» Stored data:
(** * Dataset analysis of the user dashboard

    A shallow embedding of the client-side analysis routines of the user
    dashboard component: [analyzeDataStructure] (field inference),
    [applyFilters] (date-range filter), [generateChartData] (totals, time
    series and category distribution), [handleDataSetChange] and the
    handlers that edit the selection; of the pagination and the user list
    of the data-set administration page; and of the breadcrumbs of the
    banner.

    Modelling conventions.
    - A JSON scalar is a [JS.value].  Numbers are the integers [Z]: the
      fractional part and the rounding of IEEE doubles are outside the
      model, as are [NaN] and the infinities (JSON cannot carry them).
    - A JavaScript object is an association list in property-creation
      order; [JS.own_entries] gives the order in which [Object.keys] and
      [Object.entries] enumerate it.  Only own properties are modelled:
      the prototype chain (names such as [__proto__]) is not.
    - [useState] cells are the fields of one [state] record; a callback is
      a function from the state it closes over to the state it writes.
    - What the host decides (string-to-date parsing, the time zone) is a
      section variable. *)

From Stdlib Require Import ZArith NArith List String Ascii Bool Lia.
From Stdlib Require Import Sorting.Sorted Sorting.Permutation.
From Stdlib Require Import Numbers.DecimalString.
Import ListNotations.
(** [account.replace(XRB_PREFIX, NANO_PREFIX)] on an account that starts
    with the legacy prefix. *)
Definition normalize_account (a : string) : string :=
  if String.prefix XRB_PREFIX a then
    NANO_PREFIX ++ String.substring (String.length XRB_PREFIX)
                                    (String.length a - String.length XRB_PREFIX) a
  else a.

Definition with_account (b : NanoSendBlock) (a : string) : NanoSendBlock :=
  {| account := a; previous := previous b; representative := representative b;
     balance := balance b; link := link b; work := work b; signature := signature b |}.

Definition createBlock `{World} (config : gmap string jsval)
    (representative balance link previous : jsval)
    (beforeWorkGenerationHooks afterWorkGenerationHooks : list Hook)
    (workGenerator : option WorkGenerator) : M NanoSendBlock :=
  let context :=
    {| ctx_representative := representative; ctx_balance := balance;
       ctx_link := link; ctx_previous := previous; ctx_work := JUndefined |} in
  let* context := run_before_hooks 0 beforeWorkGenerationHooks context in
  let* work := workGenerate config previous SEND_BLOCK_WORK_THRESHOLD workGenerator in
  let* _ := run_after_hooks 0 afterWorkGenerationHooks work context in
  if truthy work then
    let fields :=
      {| bf_representative := representative; bf_balance := balance;
         bf_work := work; bf_link := link; bf_previous := previous |} in
    let privateKey := cfg_get config NANO_ACCOUNT_PRIVATE_KEY_PROPERTY in
    let* _ := emit (EvSign privateKey fields) in
    let* block := lift (N_createBlock privateKey fields) in
    ret (with_account block (normalize_account (account block)))
  else
    throw (Error (tagged ERROR_NANO_WORK_GENERATION
                    "No work generated during creation of Nano send block")).

Definition getAccount `{World} (config : gmap string jsval) : result string :=
  N_deriveAddress (cfg_get config NANO_ACCOUNT_PRIVATE_KEY_PROPERTY).

(** ** The [Helper] class *)

Record Helper : Type := {
  config : gmap string jsval;
  beforeWorkGenerationHooks : list Hook;
  afterWorkGenerationHooks : list Hook;
  workGenerator : option WorkGenerator;
}.

Definition set_config (this : Helper) (c : gmap string jsval) : Helper :=
  {| config := c;
     beforeWorkGenerationHooks := beforeWorkGenerationHooks this;
     afterWorkGenerationHooks := afterWorkGenerationHooks this;
     workGenerator := workGenerator this |}.

(** A synchronous method: it returns or throws, and leaves the instance
    in some state either way. *)
Definition method (A : Type) : Type := Helper -> result A * Helper.

(** [new Helper(config?)] *)
Definition constructor (config : option (gmap string jsval)) : Helper :=
  {| config :=
       match config with
       | Some c =>
           <["NANO_WORK_GENERATION_URL" :=
               nullish_coalesce (cfg_get c "NANO_WORK_GENERATION_URL")
                                (cfg_get c "NANO_RPC_URL")]> c
       | None => ∅
       end;
     beforeWorkGenerationHooks := [];
     afterWorkGenerationHooks := [];
     workGenerator := None |}.

Definition setNanoRpcUrl `{World} (url : jsval) : method unit :=
  fun this =>
    match validateNanoRpcUrl url true with
    | inl e => (inl e, this)
    | inr _ =>
        let c1 := <["NANO_RPC_URL" := url]> (config this) in
        let c2 :=
          <["NANO_WORK_GENERATION_URL" :=
              nullish_coalesce (cfg_get c1 "NANO_WORK_GENERATION_URL")
                               (cfg_get c1 "NANO_RPC_URL")]> c1 in
        (inr tt, set_config this c2)
    end.

Definition setNanoWorkGenerationUrl `{World} (url : jsval) : method unit :=
  fun this =>
    match validateNanoWorkGenerationUrl url true with
    | inl e => (inl e, this)
    | inr _ => (inr tt, set_config this (<["NANO_WORK_GENERATION_URL" := url]> (config this)))
    end.

Definition already_set_error : thrown :=
  Error (tagged ERROR_CONFIG
           "Nano account private key already set. Manually clear with clearNanoAccountPrivateKey() first.").

Definition setNanoAccountPrivateKey (privateKey : jsval) : method unit :=
  fun this =>
    match validateNanoAccountPrivateKey privateKey true with
    | inl e => (inl e, this)
    | inr _ =>
        if truthy (cfg_get (config this) NANO_ACCOUNT_PRIVATE_KEY_PROPERTY) then
          (inl already_set_error, this)
        else
          (inr tt,
           set_config this (<[NANO_ACCOUNT_PRIVATE_KEY_PROPERTY := privateKey]> (config this)))
    end.

Definition clearNanoAccountPrivateKey : method unit :=
  fun this =>
    (inr tt,
     set_config this (<[NANO_ACCOUNT_PRIVATE_KEY_PROPERTY := JUndefined]> (config this))).

(** [setCustomWorkGenerator] on a function; [validateCustomWorkGenerator]
    lets a function through. *)
Definition setCustomWorkGenerator (generator : WorkGenerator) : method unit :=
  fun this =>
    (inr tt,
     {| config := config this;
        beforeWorkGenerationHooks := beforeWorkGenerationHooks this;
        afterWorkGenerationHooks := afterWorkGenerationHooks this;
        workGenerator := Some generator |}).

Definition onBeforeWorkGeneration (hook : Hook) : method unit :=
  fun this =>
    (inr tt,
     {| config := config this;
        beforeWorkGenerationHooks := beforeWorkGenerationHooks this ++ [hook];
        afterWorkGenerationHooks := afterWorkGenerationHooks this;
        workGenerator := workGenerator this |}).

» TASK DIRECTIONS: Copy every line of the entries above in which "tagged" occurs.

» ANSWER TO THE PROBLEM:
    throw (Error (tagged ERROR_NANO_WORK_GENERATION
  Error (tagged ERROR_CONFIG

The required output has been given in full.